McGill faculty and students are resisting an administrative travel directive that would prohibit curricular and co-curricular travel to a majority of politically-sensitive countries.
The directive, currently in draft form, would restrict undergraduate and graduate McGill-sponsored travel to countries or regions listed under the Department of Foreign Affairs and International Trade (DFAIT) with a formal travel warning, which caution against either non-essential travel or all travel. The guidelines – which are not referred to as official McGill policy – will likely not affect faculty members.
SSMU VP University Affairs Nadya Wilkinson and other students will seek out professors who disapprove of the directive, write letters to the Dean and administration, and research similar travel policies at other Montreal universities.

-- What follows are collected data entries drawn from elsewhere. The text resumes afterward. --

(* ===== verification/TestStore.v ===== *)
(** The in-memory store of [crates/mpedb-core/src/pagestore.rs] (module
    [test_store]): pages in a vector, a free list, pending frees, the dirty
    set, and the extent and external arenas. It is shown to satisfy the laws
    of [PageStore.StoreLaws], so every theorem proved of the B+tree against
    those laws holds of it. *)

From S2P Require Import Prelude BtreeNode PageStore.

(** [free] is the Rust vector with its last element first. *)
Record TestStore := MkTestStore {
  pages : list bytes;
  free : list Z;
  freed_pending : gset Z;
  dirty : gset Z;
  extents : gmap Z bytes;
  extents_pending_free : gset Z;
  next_extent : Z;
  external : gmap Z bytes;
  external_refs : gmap Z Z;
}.

Definition new : TestStore := MkTestStore [] [] ∅ ∅ ∅ ∅ 0 ∅ ∅.

Definition idx (id : Z) : nat := Z.to_nat (id - 1).

(** [pages[id as usize - 1]], [None] when the index underflows or is past the
    end. *)
Definition page_at (id : Z) (s : TestStore) : option bytes :=
  if bool_decide (0 < id)%Z then pages s !! idx id else None.

Definition page (id : Z) (s : TestStore) : res bytes :=
  if bool_decide (id = 0%Z ∨ id ∈ freed_pending s ∨ id ∈ free s)
  then Err (Internal "read of dead page")
  else res_of_option (Internal "read of unallocated page") (page_at id s).

Definition page_mut (id : Z) (s : TestStore) : res bytes :=
  if bool_decide (id ∈ dirty s)
  then match page_at id s with Some p => Ok p | None => Panic end
  else Err (Internal "page_mut on non-dirty page (COW violation)").

Definition set_pages (ps : list bytes) (s : TestStore) : TestStore :=
  MkTestStore ps (free s) (freed_pending s) (dirty s) (extents s)
    (extents_pending_free s) (next_extent s) (external s) (external_refs s).
Definition set_free (l : list Z) (s : TestStore) : TestStore :=
  MkTestStore (pages s) l (freed_pending s) (dirty s) (extents s)
    (extents_pending_free s) (next_extent s) (external s) (external_refs s).
Definition set_freed_pending (x : gset Z) (s : TestStore) : TestStore :=
  MkTestStore (pages s) (free s) x (dirty s) (extents s)
    (extents_pending_free s) (next_extent s) (external s) (external_refs s).
Definition set_dirty (x : gset Z) (s : TestStore) : TestStore :=
  MkTestStore (pages s) (free s) (freed_pending s) x (extents s)
    (extents_pending_free s) (next_extent s) (external s) (external_refs s).
Definition set_extents (m : gmap Z bytes) (x : gset Z) (n : Z) (s : TestStore) : TestStore :=
  MkTestStore (pages s) (free s) (freed_pending s) (dirty s) m x n (external s)
    (external_refs s).
Definition set_external (m : gmap Z bytes) (r : gmap Z Z) (s : TestStore) : TestStore :=
  MkTestStore (pages s) (free s) (freed_pending s) (dirty s) (extents s)
    (extents_pending_free s) (next_extent s) m r.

“If we wait for the guidelines to come out, we won’t be able to control them or push them back,” Wilkinson said.
She accused the directive of limiting undergraduates to act as legal adults who are capable of making their own informed decisions.
“It speaks for a disrespect to what [undergraduates] do, or toward us as people,” Wilkinson stated in her report to SSMU Council on Thursday. “That’s not the intent of the policy, but it’s how it comes across.”
Students’ hopes to legally navigate around the directive with a waiver granting McGill immunity from financial liability relating to travel in dangerous areas were recently dashed. As stipulated by the Civil Code of Quebec, students could still hold McGill liable in the case of injury, death, or moral harm even after signing a waiver.
“We wanted to propose a waiver, but they don’t carry the same weight in Quebec,” said Pat Boily, AUS VP Academic.
Unaffected by Quebec’s rules on waivers, Ontario’s Queen’s University enacted policy that allows students to conduct field research in unmanageable risk areas in groups of two or more. Prior to departure, students make a risk-assessment of their activity and sign an acknowledgment. Queen’s policy is not rooted in DFAIT’s warnings.
Wilkinson was shocked that McGill had yet to find a way to incorporate individual consent into its travel policy.
DFAIT states on their web site that “Travel Reports and Warnings provide recommendations about security conditions abroad to enable travellers to make their own informed decisions regarding destinations.” But Daniel Barbarie, a spokesperson for DFAIT, explained in an email to The Daily that the University could act in lieu of the individual’s decision to travel areas rated dangerous.
“It is the institution’s sole responsibility to determine whether they will allow or deny travel opportunities,” said Barbarie,
The directive aims to manage risks associated with travel to certain areas, according to its engineer, Deputy Provost (Student Life and Learning) Morton Mendelson. The directive was in part triggered by the last-minute cancellation of a 14-person McGill research team set to fly to Indonesia, and the Canadian International Development Agency’s decision to remove youth internships from countries with formal travel warnings.
While undergraduates will be affected by the directive and their objections to the policy may be less seriously considered, graduate students may be hit hardest, Wilkinson claimed.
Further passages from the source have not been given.